I HAVE received the sixty slabs of steamed rice cake, the container of refined sake, the fifty yams, the twenty mandarin oranges, and the string of dried persimmons that you so kindly sent. I placed these various articles before the Lotus Sutra and presented them as offerings to the sutra on the third day of spring.1
Just as flowers open up and bear fruit, just as the moon appears and invariably grows full, just as a lamp becomes brighter when oil is added, and just as plants and trees flourish with rain, so will human beings never fail to prosper when they make good causes.
Moreover, the sincerity you showed in celebrating the third day of the new year exceeds even the sincerity you showed in commemorating the first day. The steamed rice cakes are like the full moon. I will write of other matters later.
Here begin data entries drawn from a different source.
(** * Verification of the Leetcode problem-set helper (scripts/leetcode.py)

    A shallow embedding of the [Leetcode] class: the slug extractor, the
    metadata fetcher, the directory scaffolder, the index updater and the
    orchestrator, followed by the properties the specification states
    about them and by further properties of the code.

    Modelling conventions.
    - Text is [string]; a character is a code point below 256, and the
      Python predicates [str.isspace] and [str.isdigit] are given at
      those code points as CPython defines them.
    - Files are opened in text mode with the default arguments: on input
      the universal-newlines translation applies, on output (POSIX) no
      translation applies.  The content of a file is its decoded text;
      codec errors are outside the model.
    - The file system is a finite map from a path, as the program spells
      it, to a node; no symbolic links, no permissions, no limit on the
      length of a name.  [os.makedirs] and [os.path.join] follow their
      documentation.  Two spellings are two nodes: the model is that
      of a file system on the paths whose names are plain directory
      entries (not ["."] nor [".."], without the character of code 0),
      and the properties that depend on the identity of a path are
      stated for such names.
    - The clock, the line typed at the prompt and the replies of the
      server are inputs; [str()] of a decoded JSON value, which the
      f-strings of the orchestrator apply to the fields fetched, is a
      parameter of [main].
    - A Python exception of class [Exception] is a value of [exn];
      interrupts of the process ([BaseException] only) are outside the
      model.  [int] applies CPython's limit on the number of digits it
      converts, at its default of 4300. *)

From Stdlib Require Import Ascii String List ZArith NArith QArith Lia.
From Stdlib Require Import Sorted Permutation.
From stdpp Require Import base option list strings gmap pretty.


(** * Part I: the embedding *)

(** ** Text primitives of Python's [str] *)

Module Text.

(** Line feed and carriage return. *)
Definition lf : ascii := "010"%char.
Definition cr : ascii := "013"%char.
Definition LF : string := String lf "".

(** [c in s] for a single character [c]. *)
Fixpoint mem (c : ascii) (s : string) : bool :=
  match s with
  | "" => false
  | String d r => if Ascii.eqb c d then true else mem c r
  end.

(** [s.startswith(p)], returning what follows the prefix. *)
Fixpoint strip_prefix (p s : string) : option string :=
  match p, s with
  | "", _ => Some s
  | String a p', String b s' =>
      if Ascii.eqb a b then strip_prefix p' s' else None
  | String _ _, "" => None
  end.

(** [p in s] for strings: [p] is a substring of [s]. *)
Fixpoint contains (p s : string) : bool :=
  match strip_prefix p s with
  | Some _ => true
  | None => match s with "" => false | String _ r => contains p r end
  end.

(** [str.isspace] at one code point: TAB..CR, FS..US, space, NEL, NBSP. *)
Definition isspace (c : ascii) : bool :=
  let n := nat_of_ascii c in
  ((9 <=? n) && (n <=? 13)) || ((28 <=? n) && (n <=? 32))
  || (n =? 133) || (n =? 160).

(** The characters [int] reads as decimal digits (below 256: ["0"].."9"). *)
Definition isdecimal (c : ascii) : bool :=
  let n := nat_of_ascii c in (48 <=? n) && (n <=? 57).

(** [str.isdigit] at one code point: the decimal digits and the
    superscripts two, three and one. *)
Definition isdigit_char (c : ascii) : bool :=
  let n := nat_of_ascii c in
  isdecimal c || (n =? 178) || (n =? 179) || (n =? 185).

Fixpoint forallb_string (f : ascii -> bool) (s : string) : bool :=
  match s with
  | "" => true
  | String c r => f c && forallb_string f r
  end.

(** [s.isdigit()]: at least one character, all of them digits. *)
Definition isdigit (s : string) : bool :=
  match s with
  | "" => false
  | _ => forallb_string isdigit_char s
  end.

(** [s.lstrip()], [s.rstrip()] and [s.strip()]. *)
Fixpoint lstrip (s : string) : string :=
  match s with
  | "" => ""
  | String c r => if isspace c then lstrip r else s
  end.

Fixpoint rstrip (s : string) : string :=
  match s with
  | "" => ""
  | String c r =>
      match rstrip r with
      | "" => if isspace c then "" else String c ""
      | r' => String c r'
      end
  end.

Definition strip (s : string) : string := rstrip (lstrip s).

(** [s.count(c)] for a one-character [c]. *)
Fixpoint count (c : ascii) (s : string) : nat :=
  match s with
  | "" => 0
  | String d r => (if Ascii.eqb d c then 1 else 0) + count c r
  end.

(** [s.split(c)] for a one-character separator. *)
Fixpoint split (c : ascii) (s : string) : list string :=
  match s with
  | "" => [""]
  | String d r =>
      if Ascii.eqb d c then "" :: split c r
      else match split c r with
           | h :: t => String d h :: t
           | [] => [String d ""]
           end
  end.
The eleventh day of the first month in the third year of Kōan (1280), cyclical sign kanoe-tatsu
This letter was written at Minobu, when the Daishonin was fifty-nine years old, and addressed to Nanjō Tokimitsu, also known as Ueno. The letter is in reply to the offerings Tokimitsu sent to the Daishonin to mark the third day of the new year.
1. According to the lunar calendar, spring begins with the first month; that is, on New Year’s Day, which falls somewhere between January 21 and February 19 on the Gregorian calendar.